(** * RAG_EVERYTHING: the rate-limited embedding / retrieval core

    A shallow embedding of the Python sources
      - [backend/config.py]
      - [backend/core/ai_parser.py]    (class [AIParser])
      - [backend/core/embedder.py]     (class [Embedder])
      - [backend/core/vector_store.py] (class [VectorStore])
      - [backend/core/retriever.py]    (class [Retriever])
      - [backend/core/request_counter.py]
      - [backend/ingestion/website.py] (class [WebsiteIngester], the
        batches of pages, the chunking and the deduplication)
    followed by the properties of the pipeline that were checked against
    them.

    Modelling conventions.
    - A Python [int] is a [Z]; a Python [str] is the list of its Unicode
      code points ([Py.str]).
    - A Python [float] is [Py.pyfloat]: NaN, the two infinities, or a finite
      value carried as a rational.  Comparisons follow IEEE 754 and are
      exact.  The few arithmetic operations the sources perform on floats
      (the shrink ratio of [Embedder.embed_documents], clock differences) are
      computed exactly on rationals: binary64 rounding is not modelled.
    - Instance attributes that the methods mutate, the wall clock read by
      [time.time()] and advanced by [time.sleep()], and what is printed, are
      fields of an explicit state threaded by a state-and-exception monad.
      A raised exception keeps the mutations made before it.  The clock
      moves only while the program sleeps or waits for a remote service:
      two readings of [time.time()] with nothing in between are equal.
    - Remote services (Groq, Jina, Voyage, Milvus) are parameters: the
      answer of the service is an input of the model.
    - [print] calls are modelled only where they report an outcome
      (the skip report of [VectorStore.upsert], the error line of
      [AIParser.parse_content]); purely diagnostic [[DEBUG]] lines are
      left out. *)

From Stdlib Require Import ZArith QArith Qround Lia Lqa Ascii String Sorted
  DecimalString.
From stdpp Require Import base option list gmap.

+++

▶ [What the task asks]
Show each line of the material where the word "embedding" occurs.

▶ [Output of the task]
(** * RAG_EVERYTHING: the rate-limited embedding / retrieval core
    A shallow embedding of the Python sources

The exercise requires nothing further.